三人
「よし……! 行こうか、きゅーちゃん!」
翌朝、ゼツは宿屋の部屋でビシッと旅装を整え、両拳を握りしめた。
「今日は僕ときゅーちゃんの『ふたりきり』で街の散策だ! 絆を深めるための大切な第一歩……いざ出発!」
「はいはい、いってらっしゃい。迷子にならないでね」
ベッドで優雅に朝の紅茶を飲んでいたリーンは、手をひらひらと振って送り出そうとする。ゼツはきゅーちゃんを肩に乗せ、満足げに部屋のドアを開けた。
「……ん? どうしたんだい、きゅーちゃん?」
ドアを出ようとした瞬間、きゅーちゃんが「きゅーっ!」と強く鳴き、ゼツの服の袖をグイグイと引っ張り始めた。目的地は外ではなく――紅茶を飲んでいるリーンの元だ。
きゅーちゃんはリーンの肩へ移動すると、ゼツに向かって「きゅ♪」と一鳴きし、リーンを指し示すように(丸い体で)アピールして動かなくなってしまった。
「……なんで?」
ゼツの口から、心底ショックそうな素朴な疑問が漏れ出る。
「僕とふたりでお出かけじゃダメかい……? リーンはお留守番でいいんだよ……?」
「きゅーッ!(首を振るような仕草)」
「……どうやら私を連れて行きたいみたいね」
リーンはカップを置くと、くすりと笑って立ち上がった。きゅーちゃんは嬉しそうに「きゅ〜♪」と鳴き、リーンの髪の中に収まる。
「くっ……! 悔しいが、きゅーちゃんがそこまで言うなら仕方ない……。リーン、君も同行を許可しよう!」
「上から目線ね。ついて行ってあげる立場なんですけど」
こうして、ゼツの思惑とは異なり、三人(二人+一匹)で街へ繰り出すことになった。
最初のうちは「本当はふたりで水入らずの絆を育むはずだったのに……」と、ゼツは少し不満そうに眉をひそめて歩いていた。
だが、賑やかな露店街を進むうちに、その空気は変わっていく。
「ゼツ、前! カート来るわよ!」
「うわっ!? あ、ありがとうリーン!」
「ほら、きゅーちゃんあれ見て。綺麗なお花があるわよ」
「きゅ〜♪ きゅ♪」
きゅーちゃんはリーンの肩の上で心底楽しそうに弾み、時折ゼツの顔の周りを嬉しそうにくるくると飛び回る。ゼツが危ない目に行きそうになればリーンが呆れつつ引き戻し、三人で笑い合いながら露店を巡る。

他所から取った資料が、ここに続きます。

(** A square root to three decimals. *)
Definition sqrt_milli (k : Z) : Q := Qmake (Z.sqrt (k * 1000000)) 1000.

(** ** Reading the loop *)

(** The candidate permutation of an iteration that embeds [X_w]. *)
Definition candidate (spectral_embedding : matrix -> Z -> option (list (list Q)))
    (cfg : config) (X_w : matrix) : option (list Z) :=
  embedding ← spectral_embedding X_w (default_dim cfg);
  col0 ← column embedding 0;
  Some (argsort Qle_bool col0).

(** The reweighted matrix an iteration starts from. *)
Definition sparse_input (X : coo_matrix) (st : loop_state (list Q)) : matrix :=
  Sparse (reweight_sparse X (eta st)).
Definition dense_input (X : list (list Q)) (st : loop_state (list (list Q))) : matrix :=
  Dense (reweight_dense X (eta st)).

(** A loop stops on a match when, from any state whose candidate is the
    current best permutation, it ends at once: the state is returned as it
    was, with the one call of the embedding added to its trace, however many
    iterations remain. *)
Definition stops_on_match {W : Type}
    (spectral_embedding : matrix -> Z -> option (list (list Q)))
    (cfg : config) (input : loop_state W -> matrix)
    (body : loop_state W -> option (flow (loop_state W))) : Prop :=
  forall st k,
    candidate spectral_embedding cfg (input st) = Some (best_perm st) ->
    loop body (S k) st
    = Some (LoopState (best_perm st) (best_score st) (eta st) (eta_old st)
              (trace st ++ [EvEmbed (input st) (default_dim cfg)])).

(** The momentum step of the specification:
    [(1 - gamma) * raw_next + gamma * previous]. *)
Definition momentum_blend (gamma : Q) (raw_next previous : list Q) : list Q :=
  zip_with (fun r p => ((1 - gamma) * r + gamma * p)%Q) raw_next previous.

(** The weight update of the older [spectral_eta_trick], sparse branch, from
    the iteration's permutation and the weights it started with:
    [eta_old = eta_vec], the clamped distances of [p_inv = argsort(new_perm)],
    and the blend when [add_momentum] is truthy. *)
Definition eta_trick_update (cfg : config) (n : Z) (X : coo_matrix)
    (new_perm : list Z) (eta_vec : list Q) : option (list Q) :=
  let eta_old := eta_vec in
  let p_inv := argsort Z.leb new_perm in
  pr ← take_idx p_inv (coo_row X);
  pc ← take_idx p_inv (coo_col X);
  let eta_vec := zip_with (fun a b => Z.abs (a - b)) pr pc in
  let eta_vec := if circular cfg then (fun x => Z.min x (n - x)) <$> eta_vec
                 else eta_vec in
  let eta_vec := inject_Z <$> (Z.max (dh cfg) <$> eta_vec) in
  match add_momentum cfg with
  | Some g =>
      if truthy (Some g)
      then Some (zip_with (fun e o => ((1 - g) * e + g * o)%Q) eta_vec eta_old)
      else Some eta_vec
  | None => Some eta_vec
  end.

(** The state an iteration ends in. *)
Definition flow_state {S : Type} (r : flow S) : S :=
  match r with
  | Break s => s
  | Next s => s
  end.

(** The states the loops of the worked runs start from: identity as best
    permutation, its score, all weights one. *)
Definition dense_start (X : list (list Q)) (best_score0 : Q)
    : loop_state (list (list Q)) :=
  let n := length X in
  LoopState (arange n) best_score0 (replicate n (replicate n 1%Q)) None
            [EvScore None].

Definition sparse_start (X : coo_matrix) (best_score0 : Q)
    : loop_state (list Q) :=
  LoopState (arange (coo_shape X).1) best_score0
            (replicate (length (coo_entries X)) 1%Q) None [EvScore None].

(** A configuration with [add_momentum=None] and all else unchanged. *)
Definition without_momentum (cfg : config) : config :=
  Config (n_iter cfg) (dh cfg) (score_function cfg) (return_score cfg)
         (circular cfg) None (avg_dim cfg) (avg_scaling cfg).

(** ** The other functions of the file *)

(** [p_sum_score(X, p, permut)]: the same two branches with the distances
    raised to the power [p] (left alone for [p = 1]); [normalize] is never
    read.  [p] is a nonnegative integer: numpy rejects negative integer
    powers of integer arrays. *)
Definition power_array (p : nat) (d2diag : list Z) : list Z :=
  if bool_decide (p <> 1%nat) then (fun x => x ^ Z.of_nat p) <$> d2diag
  else d2diag.

Definition p_sum_score (X : matrix) (p : nat) (permut : option (list Z))
    : option Q :=
  match X with
  | Sparse X =>
      d2diag ← sparse_d2diag X permut;
      Some (np_sum (np_multiply (coo_data X) (power_array p d2diag)))
  | Dense X =>
      X_p ← dense_permuted X permut;
      let n := length X_p in
      prod ← multiply_grid X_p (toeplitz (power_array p (arange n)));
      Some (np_sum2 prod)
  end.

(** A matrix of zeros. *)
Definition all_zero (X : matrix) : Prop :=
  match X with
  | Sparse X => Forall (fun e => (e.2 == 0)%Q) (coo_entries X)
  | Dense X => Forall (Forall (fun w => (w == 0)%Q)) X
  end.

(** The [n_components] of the embedding calls of a trace, in order. *)
Definition requested (tr : list event) : list Z :=
  omap (fun e => match e with EvEmbed _ k => Some k | _ => None end) tr.

(** ** The older solver, [spectral_eta_trick] *)

Section Baseline.

(** [SpectralBaseline(...).fit_transform], options fixed: the spectral
    ordering of a matrix, or a failure. *)
Variable fit_transform : matrix -> option (list Z).

(** [np.random.permutation(n)], the draw taken as given. *)
Variable random_permutation : nat -> list Z.

(** The body of the sparse loop.  The trace records the scoring and the
    weights; [avg_dim] and [avg_scaling] of the configuration are not read. *)
Definition eta_trick_sparse_body (cfg : config) (X : coo_matrix)
    (st : loop_state (list Q)) : option (flow (loop_state (list Q))) :=
  let n := Z.of_nat (coo_shape X).1 in
  let X_w := reweight_sparse X (eta st) in
  let eta_old := if truthy (add_momentum cfg) then Some (eta st) else eta_old st in
  new_perm ← fit_transform (Sparse X_w);
  if bool_decide (new_perm = best_perm st)
  then Some (Break (LoopState (best_perm st) (best_score st) (eta st) eta_old
                              (trace st)))
  else
    new_score ← compute_score (Sparse X) (score_function cfg) (dh cfg)
                              (Some new_perm) false;
    let tr := trace st ++ [EvScore (Some new_perm)] in
    let best := if Qlt_bool new_score (best_score st)
                then new_perm else best_perm st in
    eta_vec ← eta_trick_update cfg n X new_perm (eta st);
    Some (Next (LoopState best (best_score st) eta_vec eta_old
                          (tr ++ [EvWeights eta_vec]))).

(** The dense weight update:
    [abs(np.tile(p_inv, n) - np.repeat(p_inv, n))], the circular wrap, the
    reshape and the clamp [np.maximum(dh, eta_mat)]. *)
Definition eta_trick_update_dense (cfg : config) (n : nat) (new_perm : list Z)
    : option (list (list Q)) :=
  let p_inv := argsort Z.leb new_perm in
  let eta_mat := zip_with (fun a b => Z.abs (a - b))
                          (np_tile p_inv n) (np_repeat p_inv n) in
  let eta_mat : list Z :=
    if circular cfg
    then fmap (M:=list) (fun x => Z.min x (Z.of_nat n - x)) eta_mat
    else eta_mat in
  grid ← reshape n n eta_mat;
  Some (fmap (M:=list)
          (fmap (M:=list) (fun x => inject_Z (Z.max (dh cfg) x))) grid).

(** The body of the dense loop; it has no momentum. *)
Definition eta_trick_dense_body (cfg : config) (X : list (list Q))
    (st : loop_state (list (list Q))) : option (flow (loop_state (list (list Q)))) :=
  let n := (dense_shape X).1 in
  let X_w := reweight_dense X (eta st) in
  new_perm ← fit_transform (Dense X_w);
  if bool_decide (new_perm = best_perm st)
  then Some (Break st)
  else
    new_score ← compute_score (Dense X) (score_function cfg) (dh cfg)
                              (Some new_perm) false;
    let tr := trace st ++ [EvScore (Some new_perm)] in
    let best := if Qlt_bool new_score (best_score st)
                then new_perm else best_perm st in
    eta_mat ← eta_trick_update_dense cfg n new_perm;
    Some (Next (LoopState best (best_score st) eta_mat (eta_old st)
                          (tr ++ [EvWeights (concat eta_mat)]))).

ふたりだけだったら、自分が空回りしてきゅーちゃんを困惑させていたかもしれない。でも、ここにリーンがいるだけで、驚くほど自然に、賑やかで温かい時間が流れていた。
(……なんでだろ)
ゼツは、前を歩くリーンときゅーちゃんの楽しそうな後ろ姿を眺め、ふっと表情を緩めた。
最初は少し不満だった。自分ときゅーちゃんだけの特別な時間にしたかった。
だけど――
(……まあ、悪くないな)
一人と一匹より、二人と一匹。この三人で歩く街の景色の方が、ずっと鮮やかで楽しいと、ゼツは静かに噛み締めるのだった。